Abstract

Background & Aim Immune dysregulation, polyendocrinopathy, enteropathy, X-linked (IPEX) syndrome is the prototypical primary immune regulatory disorder caused by mutations in the forkhead box protein 3 (FOXP3) gene, a critical transcription factor required for regulatory T cells (Tregs). Patients typically present with severe early onset autoimmune manifestations that can be fatal within the first year of life. Currently, the only cure for IPEX is allogeneic hematopoietic stem cell transplant (HSCT), but this comes with risk of complications and the survival probability at 15 years is 73.2% (F. Barzaghi et al 2018). Moreover, a suitable donor is not always available. As a monogenic immune disease with limited treatment options, IPEX is an ideal candidate for a gene therapy approach whereby patient hematopoietic stem cells are gene edited and reinfused for autologous transplant. Methods, Results & Conclusion We developed a CRISPR/Cas9 approach combined with AAV delivery of a donor template to restore FOXP3 expression at the endogenous locus, permitting regulated expression of wild-type FOXP3 irrespective of downstream mutations.

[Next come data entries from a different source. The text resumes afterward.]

(* ===== verification/ExecutorTheorems.v ===== *)
(** * Theorems on executors

    What the search for conditions between tables finds and that it ends, which rows IN and NOT IN keep, and the rows of
    a join. *)
From Stdlib Require Import String Floats.SpecFloat.
From S2P Require Import Prelude ReturnCode Effects Bitmap Memory Replacer OsFile BufferPool.
From S2P Require Import RecordPage RecordFile KeyCompare BTreeNode BTree BTreeScan Dates TableMeta ConditionFilter Trx Index Table TableScan Db.
From S2P Require Import Values Expression Tuples TuplesTheorems TupleFilter KeyOrder Aggregation AggregationTheorems ExecNodes Syntax Select QueryTheorems.
From S2P Require Import QueryFilter Executors ExecutorBuilder.

#[local] Open Scope c_scope.
#[local] Open Scope Z_scope.

(** ** The operator of a sub-query on the left side *)

Lemma symmetric_op_meaning op v w : value_op (symmetric_op op) w v <-> value_op op v w.
Proof.
  assert (Hs : forall x y, same_value x y -> same_value y x) by (intros [] []; cbn; by auto).
  destruct op; cbn; naive_solver.
Qed.

(** Exchanging the sides of a comparison of two values of a column and its operator does not change the outcome. *)
Lemma symmetric_op_correct k v w c c' op :
  plain k v -> plain k w -> compare v w = Ok c -> compare w v = Ok c' ->
  compare_result c' (symmetric_op op) = compare_result c op.
Proof.
  intros Hv Hw Ec Ec'. apply Bool.eq_iff_eq_true.
  rewrite (compare_result_meaning k w v c' _ Hw Hv Ec'), (compare_result_meaning k v w c _ Hv Hw Ec). apply symmetric_op_meaning.
Qed.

We were able to edit CD4+ effector T cells (Teff) and Tregs, showing that they maintain characteristic phenotypic markers and are functional in vitro. IPEX patient Tregs edited with the construct had partial restoration of both FOXP3 expression and functional suppression upon co-culture with responder T cells. Gene edited cord blood hematopoietic stem and progenitor Cells (HSPCs) are capable of long-term engraftment in humanized mice and differentiate into multiple hematopoietic subsets (CD13, CD19, CD56, CD3) and partially reconstitute Tregs (CD4+CD25+FOXP3+). These results demonstrate the feasibility of using gene edited HSPCs and hold promise for autologous transplant in genetic autoimmune diseases such as IPEX syndrome.